For this indication, competent medicine agencies globally authorize below treatments:
Oral
5 - 7 mg per kg of body weight
From 2.5 To 3.5 mg per kg of body weight 2 time(s) per day every day
When using ciclosporin in any of the established non-transplantation indications, the following general rules should be adhered to:
Before initiation of treatment a reliable baseline level of renal function should be established by at least two measurements. The estimated glomerular filtration rate (eGFR) by the MDRD formula can be used for estimation of renal function in adults and an appropriate formula should be used to assess eGFR in paediatric patients. Since ciclosporin can impair renal function, it is necessary to assess renal function frequently. If eGFR decreases by more than 25% below baseline at more than one measurement, the dosage of ciclosporin should be reduced by 25 to 50%. If the eGFR decrease from baseline exceeds 35%, further reduction of the dose of ciclosporin should be considered. These recommendations apply even if the patient’s values still lie within the laboratory’s normal range. If dose reduction is not successful in improving eGFR within one month, ciclosporin treatment should be discontinued.

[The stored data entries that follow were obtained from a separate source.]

Lemma map_hash_inj {A} (wf : A -> Prop) (fields : A -> outcome bytes) o1 o2 h1 h2 h :
  (forall a1 a2 bs, wf a1 -> wf a2 -> fields a1 = Ok bs -> fields a2 = Ok bs -> a1 = a2) ->
  from_option wf True o1 -> from_option wf True o2 ->
  map_hash (fun a => b ← fields a; Ok (sha256 b)) o1 = Ok h1 ->
  map_hash (fun a => b ← fields a; Ok (sha256 b)) o2 = Ok h2 ->
  safe_default h1 0 = Ok h -> safe_default h2 0 = Ok h ->
  o1 = o2 \/ hash_collision fields o1 o2.
Proof.
  intros Hinj W1 W2 M1 M2 S1 S2.
  pose proof (safe_default_inj _ _ _ _ S1 S2) as ->.
  destruct o1 as [a1|], o2 as [a2|]; cbn in *; ok_inv; simplify_eq; auto.
  match goal with Hh : sha256 _ = sha256 _ |- _ => destruct (hash_inj_or_collision _ _ _ Hh) end.
  - left. subst. f_equal; eauto.
  - right. unfold hash_collision. naive_solver.
Qed.

Lemma nested_hash_width {A} (f : A -> outcome bytes) o h v :
  map_hash (fun a => b ← f a; Ok (sha256 b)) o = Ok h ->
  safe_default h 0 = Ok v -> b256 v.
Proof.
  intros M [[-> _]|[_ ->]]%safe_default_Ok; [|unfold in_width; lia].
  destruct o; cbn in M; ok_inv; simplify_eq. apply sha256_width.
Qed.

Definition config_collision (c1 c2 : RollupConfig) : Prop :=
  hash_collision rollup_config_bytes (Some c1) (Some c2) \/
  hash_collision genesis_system_config_fields
    (system_config (genesis c1)) (system_config (genesis c2)) \/
  hash_collision alt_da_config_fields (alt_da_config c1) (alt_da_config c2).

Lemma rollup_config_bytes_inj c1 c2 bs :
  wf_config c1 -> wf_config c2 ->
  rollup_config_bytes c1 = Ok bs -> rollup_config_bytes c2 = Ok bs ->
  c1 = c2 \/ config_collision c1 c2.
Proof.
  unfold wf_config, rollup_config_bytes, genesis_system_config_hash, alt_da_config_hash.
  intros W1 W2 B1 B2. ok_inv. destruct_and?.
  repeat match goal with
  | M : map_hash _ _ = Ok ?h, S : safe_default ?h 0 = Ok ?v |- _ =>
      assert_fails (assert (b256 v) by assumption);
      pose proof (nested_hash_width _ _ _ _ M S)
  end.
  pose proof (hardfork_bytes_length _ _ E1). pose proof (hardfork_bytes_length _ _ E9).
  assert (length x1 = length x9) by congruence.
  match goal with E : _ ++ _ = _ ++ _ |- _ => fields_inj E end. subst.
  destruct (map_hash_inj wf_system_config genesis_system_config_fields
    (system_config (genesis c1)) (system_config (genesis c2)) _ _ _
    genesis_system_config_fields_inj ltac:(assumption) ltac:(assumption)
    ltac:(eassumption) ltac:(eassumption) ltac:(eassumption) ltac:(eassumption));
    [|unfold config_collision; tauto].
  destruct (map_hash_inj wf_alt_da_config alt_da_config_fields
    (alt_da_config c1) (alt_da_config c2) _ _ _
    alt_da_config_fields_inj ltac:(assumption) ltac:(assumption)
    ltac:(eassumption) ltac:(eassumption) ltac:(eassumption) ltac:(eassumption));
    [|unfold config_collision; tauto].
  assert (hardforks c1 = hardforks c2) by (eapply hardfork_bytes_inj; eassumption).
  left. destruct c1 as [[[] []]], c2 as [[[] []]]; cbn [genesis chain_op_config] in *.
  repeat match goal with c : BaseFeeConfig |- _ => destruct c end.
  f_equal; try assumption; f_equal; try assumption; f_equal; assumption.
Qed.
End config_lemmas.

(** ** Where [config_hash] fails *)

(** Runs the [safe_default] the goal is about to run, both ways. *)
Ltac run_safe_default :=
  let go o d :=
    (let E := fresh "E" in let F := fresh "F" in
    destruct (safe_default_spec o d) as [[? E]|[F E]]; (rewrite E; clear E; cbn [mbind outcome_bind])) in
  match goal with
  | |- context [safe_default ?o ?d ≫= _] =>
      lazymatch o with context [safe_default] => fail | _ => go o d end
  end.

Definition reserved_system_config (s : SystemConfig) : Prop :=
  base_fee_scalar s = Some u64_MAX \/ blob_base_fee_scalar s = Some u64_MAX \/
  eip1559_denominator s = Some u32_MAX \/ eip1559_elasticity s = Some u32_MAX \/
  operator_fee_scalar s = Some u32_MAX \/ operator_fee_constant s = Some u64_MAX.

Definition reserved_alt_da (a : AltDAConfig) : Prop :=
  ada_challenge_address a = Some SAFE_DEFAULT_ADDRESS \/
  ada_challenge_window a = Some u64_MAX \/ ada_resolve_window a = Some u64_MAX \/
  ada_commitment_type a = Some [].

Definition reserved_time (c : RollupConfig) : Prop :=
  let f := hardforks c in
  Some u64_MAX ∈ [regolith_time f; canyon_time f; delta_time f; ecotone_time f;
    fjord_time f; granite_time f; holocene_time f; isthmus_time f; interop_time f;
    pectra_blob_schedule_time f; blobs_enabled_l1_timestamp c].

(** Some optional field of the configuration holds its reserved value. *)
Definition reserved (c : RollupConfig) : Prop :=
  reserved_time c \/ superchain_config_address c = Some SAFE_DEFAULT_ADDRESS \/
  da_challenge_address c = Some SAFE_DEFAULT_ADDRESS \/
  (exists s, system_config (genesis c) = Some s /\ reserved_system_config s) \/
  (exists a, alt_da_config c = Some a /\ reserved_alt_da a).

Regular monitoring of blood pressure is required.
The determination of bilirubin and parameters that assess hepatic function are required prior to starting therapy and close monitoring during treatment is recommended. Determinations of serum lipids, potassium, magnesium and uric acid are advisable before treatment and periodically during treatment.
Occasional monitoring of ciclosporin blood levels may be relevant in non-transplant indications, e.g. when ciclosporin is co-administered with substances that may interfere with the pharmacokinetics of ciclosporin, or in the event of unusual clinical response (e.g. lack of efficacy or increased drug intolerance such as renal dysfunction).

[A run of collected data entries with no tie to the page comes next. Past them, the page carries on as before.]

Definition field_elements (blob : bytes) (iterator : list nat) : outcome (list Z) :=
  omap_m (field_element blob) iterator.

Definition intermediate_outputs (blob : bytes) (blocks : nat) : outcome (list Z) :=
  field_elements blob (seq 0 blocks).
Definition trail_data (blob : bytes) (blocks : nat) : outcome (list Z) :=
  field_elements blob (seq blocks (Z.to_nat FIELD_ELEMENTS_PER_BLOB - blocks)).

Definition hash_to_fe (hash : Z) : Z := hash `mod` BLS_MODULUS.

(** ** Opening one field element (crates/sync/src/blobs.rs) *)

Definition PRIMITIVE_ROOT_OF_UNITY : Z := 7.
Definition FE_ORDER_PO2 : Z := 12.

(** [u128::reverse_bits], bit by bit. *)
Fixpoint rev_bits (w : nat) (x : Z) : Z :=
  match w with
  | O => 0
  | S w => Z.shiftl (Z.b2z (Z.odd x)) (Z.of_nat w) + rev_bits w (Z.shiftr x 1)
  end.

Definition reverse_bits (index order_po2 : Z) : Z :=
  Z.shiftr (rev_bits 128 index) (128 - order_po2).

Definition pow_mod (b e m : Z) : Z := Zpow_mod b e m.

Definition root : Z :=
  pow_mod PRIMITIVE_ROOT_OF_UNITY ((BLS_MODULUS - 1) / FIELD_ELEMENTS_PER_BLOB) BLS_MODULUS.

Definition root_of_unity (index : Z) : Z :=
  pow_mod root (reverse_bits index FE_ORDER_PO2) BLS_MODULUS.

Definition blob_fe_proof `{Kzg} (blob : bytes) (index : Z) : outcome (bytes * bytes) :=
  let z := be_bytes 32 (root_of_unity index) in
  c_kzg_blob ← blob_from_bytes blob;
  '(proof, value) ← compute_kzg_proof c_kzg_blob z;
  commitment ← blob_to_kzg_commitment c_kzg_blob;
  ok ← verify_kzg_proof commitment z value proof;
  if (ok : bool) then Ok (proof, value) else Err "Generated invalid kzg proof.".

(** ** Lemmas: bit reversal and roots of unity *)

Lemma rev_bits_bound w x : in_width (Z.of_nat w) (rev_bits w x).
Proof.
  unfold in_width. revert x; induction w as [|w IH]; intros x; [cbn; lia|].
  cbn [rev_bits]. specialize (IH (Z.shiftr x 1)).
  rewrite Z.shiftl_mul_pow2 by lia. rewrite Nat2Z.inj_succ, Z.pow_succ_r by lia.
  destruct (Z.odd x); cbn [Z.b2z]; lia.
Qed.

Lemma rev_bits_add a b x :
  rev_bits (a + b) x = rev_bits a x * 2 ^ Z.of_nat b + rev_bits b (Z.shiftr x (Z.of_nat a)).
Proof.
  revert x; induction a as [|a IH]; intros x; [cbn; by rewrite Z.shiftr_0_r|].
  cbn [rev_bits Nat.add]. rewrite IH, !Z.shiftl_mul_pow2, Z.shiftr_shiftr by lia.
  replace (1 + Z.of_nat a) with (Z.of_nat (S a)) by lia.
  replace (Z.of_nat (a + b)) with (Z.of_nat a + Z.of_nat b) by lia.
  rewrite Z.pow_add_r by lia. ring.
Qed.
(** [shard_witness_data]: the entries, in order, leaving empty ones behind
    (the serialization of an entry is not modelled, a frame is the entry). *)
Definition shard_witness_data (data : list PreimageVecEntry)
    : list PreimageVecEntry * list PreimageVecEntry := (data, (fun _ => []) <$> data).

(** The streamed half of [encode_witness_frames]: the frames in the order in
    which the guest reads them, and the oracle left in the main frame. *)
Definition stream_witness (s : VecOracle) : VecOracle :=
  let '(streams, _) := shard_witness_data (preimages s) in
  {| preimages := []; queue := queue s; frames := rev streams |}.

(** The loop of the guest's main function: every entry left empty in the main
    frame is replaced by the next shard read from the environment. *)
Fixpoint load_shards (entries shards : list PreimageVecEntry)
    : outcome (list PreimageVecEntry * list PreimageVecEntry) :=
  match entries with
  | [] => Ok ([], shards)
  | entry :: entries =>
      if bool_decide (entry = []) then
        match shards with
        | shard :: shards =>
            '(entries, shards) ← load_shards entries shards; Ok (shard :: entries, shards)
        | [] => Panic "Failed to deserialize shard"
        end
      else '(entries, shards) ← load_shards entries shards; Ok (entry :: entries, shards)
  end.

(** The preloaded half of the witness, as it arrives in the guest. *)
Definition preload_witness (s : VecOracle) : outcome VecOracle :=
  let '(shards, emptied) := shard_witness_data (preimages s) in
  '(entries, _) ← load_shards emptied shards;
  Ok {| preimages := entries; queue := queue s; frames := frames s |}.

(** A call on an oracle, as a client makes it. *)
Inductive request := Get (key : PreimageKey) | GetExact (key : PreimageKey) (len : nat).

Definition run_request {S : Type} `{PreimageOracle S} (r : request) : St S bytes :=
  match r with Get key => get key | GetExact key len => get_exact key len end.

(** The state after some calls, whatever they return. *)
Definition run_requests {S : Type} `{PreimageOracle S} (rs : list request) (s : S) : S :=
  foldl (fun s r => (run_request r s).2) s rs.

(** ** The abstract content of an oracle

    Pointers only speed validation up, so the abstract oracle is a list of
    key-value pairs, the next one to be read last. *)
Abbreviation pairs l := (ip_pair <$> l).
Definition stored (s : VecOracle) : list (PreimageKey * bytes) :=
  pairs (concat (preimages s)) ++ pairs (queue s).
Definition total (s : VecOracle) : list (PreimageKey * bytes) :=
  pairs (concat (rev (frames s))) ++ stored s.

(** Reads the keys one after the other. *)
Fixpoint get_all {S : Type} `{PreimageOracle S} (keys : list PreimageKey) : St S (list bytes) :=
  match keys with
  | [] => mret []
  | k :: keys => v ← get k; vs ← get_all keys; mret (v :: vs)
  end.

Definition vec_oracle_default : VecOracle := {| preimages := []; queue := []; frames := [] |}.

(** A recorded run: its reads, in order. *)
Definition record_all `{Digests} `{PreimageKeys} (reads : list (PreimageKey * bytes))
    : outcome VecOracle :=
  ofold (fun s '(k, v) => insert_preimage s k v) vec_oracle_default reads.

Definition authentic `{Digests} `{PreimageKeys} (kv : PreimageKey * bytes) : Prop :=
  needs_validation (key_type kv.1) = true -> validate_preimage kv.1 kv.2 = Ok tt.

(** ** Lemmas: seeking *)

Lemma seek_spec key rentry q :
  match seek key rentry q with
  | (Some (v, rest), q') => exists pre p, rentry = pre ++ (key, v, p) :: rest /\
      key ∉ (pairs pre).*1 /\ pairs q' = rev (pairs pre) ++ pairs q
  | (None, q') => key ∉ (pairs rentry).*1 /\ pairs q' = rev (pairs rentry) ++ pairs q
  end.
Proof.
  revert q; induction rentry as [|[[k v] p] rentry IH]; intros q; cbn [seek].
  - split; [|done]. apply not_elem_of_nil.
  - case_decide as Hk; [subst; exists [], p; split_and!; [done|apply not_elem_of_nil|done]|].
    specialize (IH ((k, v, None) :: q)). destruct (seek _ _ _) as [[[v' rest]|] q'].
    + destruct IH as (pre & p' & -> & Hn & Hq). exists ((k, v, p) :: pre), p'.
      split_and!; [done|cbn; rewrite not_elem_of_cons; done|].
      rewrite Hq. cbn. by rewrite <-app_assoc.
    + destruct IH as [Hn Hq]. split; [cbn; rewrite not_elem_of_cons; done|].
      rewrite Hq. cbn. by rewrite <-app_assoc.
Qed.

Lemma pairs_rev (l : list IndexedPreimage) : pairs (rev l) = rev (pairs l).
Proof. apply fmap_rev. Qed.

Lemma seek_store_spec key rstore q :
  match seek_store key rstore q with
  | (Some (v, rstore'), q') => exists A B,
      pairs (concat (rev rstore)) = A ++ (key, v) :: B /\ key ∉ B.*1 /\
      pairs (concat (rev rstore')) = A ++ B ++ pairs q /\ q' = []
  | (None, q') => key ∉ (pairs (concat (rev rstore))).*1 /\
      pairs q' = pairs (concat (rev rstore)) ++ pairs q
  end.
Proof.
  revert q; induction rstore as [|entry rstore IH]; intros q; cbn [seek_store rev concat].
  - split; [apply not_elem_of_nil|done].
  - pose proof (seek_spec key (rev entry) q) as Hs.
    rewrite concat_app. cbn [concat]. rewrite app_nil_r, fmap_app.
    destruct (seek _ _ _) as [[[v rest]|] q'].
    + destruct Hs as (pre & p & He & Hn & Hq).
      apply (f_equal (@rev _)) in He. rewrite rev_involutive, rev_app_distr in He. cbn in He. subst entry.
      exists (pairs (concat (rev rstore)) ++ pairs (rev rest)), (pairs (rev pre)).
      cbn [rev concat]. rewrite concat_app. cbn [concat].
      rewrite app_nil_r, !fmap_app, !pairs_rev, Hq, <-!app_assoc. split_and!; [done| |done|done].
      rewrite fmap_rev. by rewrite elem_of_rev.
    + destruct Hs as [Hn Hq]. specialize (IH q').
      rewrite pairs_rev, rev_involutive in Hq. rewrite pairs_rev, fmap_rev, elem_of_rev in Hn.
      destruct (seek_store _ _ _) as [[[v rstore']|] q''].
      * destruct IH as (A & B & HA & HB & HC & ->). exists A, (B ++ pairs entry).
        rewrite HA, HC, Hq, <-!app_assoc. split_and!; [done| |done|done].
        rewrite fmap_app, elem_of_app. tauto.
      * destruct IH as [Hn' Hq']. rewrite Hq', Hq, <-!app_assoc. split; [|done].
        rewrite fmap_app, elem_of_app. tauto.
Qed.

Section vec_lemmas.
Context `{Digests} `{PreimageKeys}.

(** What a read does to the abstract content. *)
Definition read_spec (ready : VecOracle -> Prop) (key : PreimageKey)
    (content : list (PreimageKey * bytes)) (r : outcome bytes * VecOracle) : Prop :=
  match r with
  | (Ok v, s') => exists A B, content = A ++ (key, v) :: B /\ key ∉ B.*1 /\
      total s' = A ++ B /\ ready s'
  | (Err _, _) => False
  | (Panic _, _) => key ∉ content.*1
  end.

(** Between two reads the queue is empty, and the shards still to be streamed
    pass validation (there are none on the host). *)
Definition ready (zkvm : bool) (s : VecOracle) : Prop :=
  queue s = [] /\
  if zkvm then Forall (fun shard => validate [shard] = Ok tt) (frames s) else frames s = [].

The normal route of administration is by mouth. If the concentrate for solution for infusion is used, careful consideration should be given to administering an adequate intravenous dose that corresponds to the oral dose. Consultation with a physician with experience of use of ciclosporin is recommended.

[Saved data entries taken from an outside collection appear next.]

(** The executor is started for the configuration, with a cursor at the safe head. *)
Definition executor_ready (config : RollupConfig) (safe_head : SealedHeader) (x y : S) : Prop :=
  exists info x1 x2,
    l2_block_info_by_number (hdr_number safe_head) x = (Ok info, x1) /\
    set_cursor (cursor_advance block_info_default {| tip_info := info; tip_header := safe_head; tip_root := 0 |}
      (cursor_new (channel_timeout config (bk_timestamp (l2_block_info info))) block_info_default)) x1 = (Ok tt, x2) /\
    kona_executor_new config x2 = (Ok tt, y).

(** The driver is started on the pipeline from the safe head, with the cached
    executions (the next one last). *)
Definition driver_ready (config : RollupConfig) (safe_head : SealedHeader) (l1 : L1Chain)
    (cache : list Execution) (target : option (list Execution)) (x y : S) : Prop :=
  exists cursor l1' x1 x2 x3 x4,
    new_oracle_pipeline_cursor config safe_head l1 x = (Ok (cursor, l1'), x1) /\
    set_cursor cursor x1 = (Ok tt, x2) /\ pipeline_new config cursor l1' x2 = (Ok tt, x3) /\
    kona_executor_new config x3 = (Ok tt, x4) /\ driver_new cursor (rev cache) target x4 = (Ok tt, y).

(** ** Lemmas *)

Lemma adopt_Ok h x u y : adopt h x = (Ok u, y) <-> y = update_safe_head h x.
Proof. destruct u. unfold adopt, mbind, St_bind, get_st, put_st. naive_solver. Qed.

Lemma verify_execution_Ok root e x root' x' :
  verify_execution root e x = (Ok root', x') ->
  agreed_output e = root /\ claimed_output e = root' /\
  exists y, execute_payload (attributes e) x = (Ok (artifacts e), y) /\
    compute_output_root (update_safe_head (header (artifacts e)) y) = (Ok (claimed_output e), x').
Proof.
  unfold verify_execution. intros Hv. st_inv. ok_inv. bools.
  apply adopt_Ok in E3 as ->. split_and!; [done..|]. exists s0. rewrite E5. split; [|done].
  rewrite E0. destruct (artifacts e), x1. cbn in *. by subst.
Qed.

Lemma verify_executions_Ok l root x root' x' :
  verify_executions root l x = (Ok root', x') -> chain root l root' /\ executes x l x'.
Proof.
  revert root x. induction l as [|e l IH]; intros root x Hv; cbn [verify_executions] in Hv.
  - st_inv. split; [done|constructor].
  - st_inv. apply verify_execution_Ok in E as (<- & <- & y & He & Hr).
    apply IH in Hv as [Hc Hx]. split; [done|]. by econstructor.
Qed.

Lemma derive_outputs_Ok config start count acc x roots x' :
  derive_outputs config start count acc x = (Ok roots, x') ->
  exists new y, roots = acc ++ new /\ (length new ≤ count)%nat /\ derives config start new x y /\
    ((length new < count)%nat -> halts config (start + Z.of_nat (length new)) y).
Proof.
  revert start acc x. induction count as [|count IH]; intros start acc x Hd; cbn [derive_outputs] in Hd.
  - st_inv. exists [], x'. rewrite app_nil_r. split_and!; [done|done|constructor|lia].
  - st_inv. destruct x0 as [n root]. destruct (n =? start) eqn:En; bools.
    + unfold mret, St_ret in Hd. simplify_eq. exists [], x. rewrite app_nil_r.
      split_and!; [done|cbn; lia|constructor|]. intros _. rewrite Z.add_0_r. by exists root, x'.
    + apply IH in Hd as (new & y & -> & Hl & Hder & Hh). exists (root :: new), y.
      rewrite <-app_assoc. split_and!; [done|cbn; lia|by econstructor|].
      cbn [length]. intros ?. replace (start + Z.of_nat (Datatypes.S (length new)))
        with (start + 1 + Z.of_nat (length new)) by lia. apply Hh. lia.
Qed.

Lemma check_claim_Ok claim o u :
  check_claim claim o = Ok u <-> (forall c, o = Some c -> claim = c) /\ (o = None -> claim = 0).
Proof.
  destruct u, o as [c|]; cbn.
  - rewrite assert_Ok, Z.eqb_eq. naive_solver.
  - destruct (claim =? 0) eqn:E; bools; naive_solver.
Qed.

Except in patients with sight-threatening endogenous uveitis and in children with nephrotic syndrome, the total daily dose must never exceed 5 mg/kg.
For maintenance treatment the lowest effective and well tolerated dosage should be determined individually.
In patients in whom within a given time no adequate response is achieved or the effective dose is not compatible with the established safety guidelines, treatment with ciclosporin should be discontinued.
For inducing remission, initially 5 mg/kg/day orally given in 2 divided doses are recommended until remission of active uveal inflammation and improvement in visual acuity are achieved. In refractory cases, the dose can be increased to 7 mg/kg/day for a limited period.
To achieve initial remission, or to counteract inflammatory ocular attacks, systemic corticosteroid treatment with daily doses of 0.2 to 0.6 mg/kg prednisone or an equivalent may be added if ciclosporin alone does not control the situation sufficiently. After 3 months, the dose of corticosteroids may be tapered to the lowest effective dose.
For maintenance treatment, the dose should be slowly reduced to the lowest effective level. During the remission phases, this should not exceed 5 mg/kg/day.
Infectious causes of uveitis should be ruled out before immunosuppressants can be used.